What do the lines from the one containing "exists (uuids w1" through the end of the entries say? Quote them exactly, and only them.

START Material provided

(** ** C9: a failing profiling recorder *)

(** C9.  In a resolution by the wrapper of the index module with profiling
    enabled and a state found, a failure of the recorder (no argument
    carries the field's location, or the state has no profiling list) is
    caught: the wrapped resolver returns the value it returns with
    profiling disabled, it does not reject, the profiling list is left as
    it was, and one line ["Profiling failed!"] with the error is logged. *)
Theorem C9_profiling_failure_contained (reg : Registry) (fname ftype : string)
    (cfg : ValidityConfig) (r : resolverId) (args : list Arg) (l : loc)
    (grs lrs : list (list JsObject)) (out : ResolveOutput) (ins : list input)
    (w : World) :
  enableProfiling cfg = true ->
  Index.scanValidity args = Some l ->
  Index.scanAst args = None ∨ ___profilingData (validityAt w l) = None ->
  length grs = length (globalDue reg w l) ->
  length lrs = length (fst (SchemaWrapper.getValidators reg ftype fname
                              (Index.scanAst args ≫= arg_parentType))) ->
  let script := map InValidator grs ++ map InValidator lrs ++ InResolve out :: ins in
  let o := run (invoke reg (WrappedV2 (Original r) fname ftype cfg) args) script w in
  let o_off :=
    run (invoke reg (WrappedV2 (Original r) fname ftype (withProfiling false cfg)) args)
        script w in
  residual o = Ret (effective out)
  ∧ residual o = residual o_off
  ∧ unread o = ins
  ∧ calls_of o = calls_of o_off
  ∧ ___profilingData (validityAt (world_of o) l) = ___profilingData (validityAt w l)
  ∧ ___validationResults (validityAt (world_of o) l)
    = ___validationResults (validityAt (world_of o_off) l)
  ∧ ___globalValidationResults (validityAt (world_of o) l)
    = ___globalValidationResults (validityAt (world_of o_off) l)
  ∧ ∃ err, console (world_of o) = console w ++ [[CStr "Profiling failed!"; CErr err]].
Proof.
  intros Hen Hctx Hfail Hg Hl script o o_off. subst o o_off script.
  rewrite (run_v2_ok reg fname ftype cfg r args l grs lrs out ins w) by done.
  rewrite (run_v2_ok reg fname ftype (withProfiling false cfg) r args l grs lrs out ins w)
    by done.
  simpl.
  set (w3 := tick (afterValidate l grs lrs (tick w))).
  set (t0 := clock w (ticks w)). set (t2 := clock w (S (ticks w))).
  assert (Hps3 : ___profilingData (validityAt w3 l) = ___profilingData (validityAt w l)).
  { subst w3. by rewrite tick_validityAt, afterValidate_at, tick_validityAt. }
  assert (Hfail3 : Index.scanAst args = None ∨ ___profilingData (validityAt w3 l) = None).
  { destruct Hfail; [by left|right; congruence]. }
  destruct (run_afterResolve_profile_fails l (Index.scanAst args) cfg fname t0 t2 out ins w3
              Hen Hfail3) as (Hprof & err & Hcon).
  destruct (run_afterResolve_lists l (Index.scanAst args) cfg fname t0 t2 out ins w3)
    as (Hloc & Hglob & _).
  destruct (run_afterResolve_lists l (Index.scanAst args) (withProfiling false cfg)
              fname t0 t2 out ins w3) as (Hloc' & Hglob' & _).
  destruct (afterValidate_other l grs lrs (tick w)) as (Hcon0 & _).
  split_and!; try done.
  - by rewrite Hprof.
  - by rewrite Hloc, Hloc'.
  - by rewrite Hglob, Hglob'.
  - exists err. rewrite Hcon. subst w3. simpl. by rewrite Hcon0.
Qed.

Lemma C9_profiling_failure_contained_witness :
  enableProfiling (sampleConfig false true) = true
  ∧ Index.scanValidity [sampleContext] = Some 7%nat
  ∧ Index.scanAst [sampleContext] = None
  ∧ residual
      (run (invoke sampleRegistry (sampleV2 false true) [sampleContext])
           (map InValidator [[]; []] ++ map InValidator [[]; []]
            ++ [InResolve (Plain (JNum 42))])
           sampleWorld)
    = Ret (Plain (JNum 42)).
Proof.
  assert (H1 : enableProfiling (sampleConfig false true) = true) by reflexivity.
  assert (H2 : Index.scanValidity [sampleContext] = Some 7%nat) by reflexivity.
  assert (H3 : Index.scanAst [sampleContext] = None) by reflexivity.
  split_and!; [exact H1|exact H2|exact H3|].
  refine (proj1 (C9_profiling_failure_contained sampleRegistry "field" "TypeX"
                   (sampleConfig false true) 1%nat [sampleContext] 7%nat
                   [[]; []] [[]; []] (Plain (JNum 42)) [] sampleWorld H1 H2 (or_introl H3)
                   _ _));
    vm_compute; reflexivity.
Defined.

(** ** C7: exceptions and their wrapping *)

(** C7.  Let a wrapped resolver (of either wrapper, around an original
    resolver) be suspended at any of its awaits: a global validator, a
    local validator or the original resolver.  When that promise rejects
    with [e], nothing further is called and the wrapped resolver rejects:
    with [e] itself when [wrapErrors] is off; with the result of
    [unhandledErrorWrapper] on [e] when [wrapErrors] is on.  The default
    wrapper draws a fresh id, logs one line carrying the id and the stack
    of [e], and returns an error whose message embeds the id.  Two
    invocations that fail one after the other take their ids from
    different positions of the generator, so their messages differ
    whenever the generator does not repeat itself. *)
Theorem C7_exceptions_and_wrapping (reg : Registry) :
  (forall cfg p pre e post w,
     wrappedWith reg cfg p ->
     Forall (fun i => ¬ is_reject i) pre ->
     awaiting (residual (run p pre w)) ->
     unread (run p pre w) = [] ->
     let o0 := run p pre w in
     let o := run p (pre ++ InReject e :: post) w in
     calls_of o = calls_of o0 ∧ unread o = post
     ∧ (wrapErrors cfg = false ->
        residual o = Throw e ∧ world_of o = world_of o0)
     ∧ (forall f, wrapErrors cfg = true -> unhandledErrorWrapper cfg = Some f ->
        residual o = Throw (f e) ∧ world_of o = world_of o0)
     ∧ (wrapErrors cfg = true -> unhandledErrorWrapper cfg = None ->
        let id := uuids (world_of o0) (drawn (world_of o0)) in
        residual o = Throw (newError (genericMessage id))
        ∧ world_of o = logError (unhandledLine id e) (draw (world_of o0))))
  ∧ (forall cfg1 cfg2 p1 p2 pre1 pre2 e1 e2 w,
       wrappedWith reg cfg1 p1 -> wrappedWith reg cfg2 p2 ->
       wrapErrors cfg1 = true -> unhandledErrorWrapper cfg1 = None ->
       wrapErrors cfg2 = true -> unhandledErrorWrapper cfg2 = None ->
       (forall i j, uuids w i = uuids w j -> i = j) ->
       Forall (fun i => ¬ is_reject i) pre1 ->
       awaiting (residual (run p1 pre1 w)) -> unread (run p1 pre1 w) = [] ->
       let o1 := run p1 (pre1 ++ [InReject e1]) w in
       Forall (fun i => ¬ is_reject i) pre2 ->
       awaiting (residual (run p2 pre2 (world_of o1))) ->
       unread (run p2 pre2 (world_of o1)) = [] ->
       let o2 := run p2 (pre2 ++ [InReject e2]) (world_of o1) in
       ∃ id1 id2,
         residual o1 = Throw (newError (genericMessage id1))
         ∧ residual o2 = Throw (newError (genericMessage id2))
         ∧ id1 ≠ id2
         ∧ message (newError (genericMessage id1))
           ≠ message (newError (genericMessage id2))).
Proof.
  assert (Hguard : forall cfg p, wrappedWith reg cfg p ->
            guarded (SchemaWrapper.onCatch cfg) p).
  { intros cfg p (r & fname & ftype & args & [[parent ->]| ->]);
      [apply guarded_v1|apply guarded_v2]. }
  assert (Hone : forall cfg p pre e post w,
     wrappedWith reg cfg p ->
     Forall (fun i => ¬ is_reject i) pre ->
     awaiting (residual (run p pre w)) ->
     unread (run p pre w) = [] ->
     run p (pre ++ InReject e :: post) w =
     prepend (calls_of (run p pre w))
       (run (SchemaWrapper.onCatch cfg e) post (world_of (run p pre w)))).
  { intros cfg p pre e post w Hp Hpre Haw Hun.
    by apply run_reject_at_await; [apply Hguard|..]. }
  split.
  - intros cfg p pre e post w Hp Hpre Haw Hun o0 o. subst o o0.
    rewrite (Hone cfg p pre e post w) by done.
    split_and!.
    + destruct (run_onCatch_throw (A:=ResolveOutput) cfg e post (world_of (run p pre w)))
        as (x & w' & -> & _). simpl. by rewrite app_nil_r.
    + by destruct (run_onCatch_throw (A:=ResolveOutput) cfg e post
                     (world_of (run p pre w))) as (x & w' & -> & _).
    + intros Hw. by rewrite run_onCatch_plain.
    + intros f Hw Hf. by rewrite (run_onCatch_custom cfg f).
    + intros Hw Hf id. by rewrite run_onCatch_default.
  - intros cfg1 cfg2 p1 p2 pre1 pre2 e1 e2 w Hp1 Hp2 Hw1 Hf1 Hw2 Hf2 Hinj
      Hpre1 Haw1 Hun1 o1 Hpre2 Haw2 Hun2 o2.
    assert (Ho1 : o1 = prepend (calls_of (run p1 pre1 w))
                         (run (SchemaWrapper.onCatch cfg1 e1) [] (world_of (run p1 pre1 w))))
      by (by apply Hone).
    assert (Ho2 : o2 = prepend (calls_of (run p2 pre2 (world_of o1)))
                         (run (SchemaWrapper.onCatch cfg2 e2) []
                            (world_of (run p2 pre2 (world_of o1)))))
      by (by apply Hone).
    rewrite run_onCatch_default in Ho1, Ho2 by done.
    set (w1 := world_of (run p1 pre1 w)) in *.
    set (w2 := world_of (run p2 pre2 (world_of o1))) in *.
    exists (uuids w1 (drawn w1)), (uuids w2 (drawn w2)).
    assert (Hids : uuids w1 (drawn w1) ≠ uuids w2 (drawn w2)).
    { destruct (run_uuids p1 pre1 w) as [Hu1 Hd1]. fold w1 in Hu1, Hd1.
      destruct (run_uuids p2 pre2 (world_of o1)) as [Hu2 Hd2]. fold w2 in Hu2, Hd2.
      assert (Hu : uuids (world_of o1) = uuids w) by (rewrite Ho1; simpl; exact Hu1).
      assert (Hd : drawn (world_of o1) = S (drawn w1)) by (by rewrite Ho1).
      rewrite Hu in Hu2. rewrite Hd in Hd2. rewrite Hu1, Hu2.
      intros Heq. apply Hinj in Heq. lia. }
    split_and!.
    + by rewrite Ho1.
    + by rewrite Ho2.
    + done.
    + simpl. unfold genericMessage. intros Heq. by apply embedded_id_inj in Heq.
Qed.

END Material provided

Exercise answer:
    exists (uuids w1 (drawn w1)), (uuids w2 (drawn w2)).
    assert (Hids : uuids w1 (drawn w1) ≠ uuids w2 (drawn w2)).
    { destruct (run_uuids p1 pre1 w) as [Hu1 Hd1]. fold w1 in Hu1, Hd1.
      destruct (run_uuids p2 pre2 (world_of o1)) as [Hu2 Hd2]. fold w2 in Hu2, Hd2.
      assert (Hu : uuids (world_of o1) = uuids w) by (rewrite Ho1; simpl; exact Hu1).
      assert (Hd : drawn (world_of o1) = S (drawn w1)) by (by rewrite Ho1).
      rewrite Hu in Hu2. rewrite Hd in Hd2. rewrite Hu1, Hu2.
      intros Heq. apply Hinj in Heq. lia. }
    split_and!.
    + by rewrite Ho1.
    + by rewrite Ho2.
    + done.
    + simpl. unfold genericMessage. intros Heq. by apply embedded_id_inj in Heq.
Qed.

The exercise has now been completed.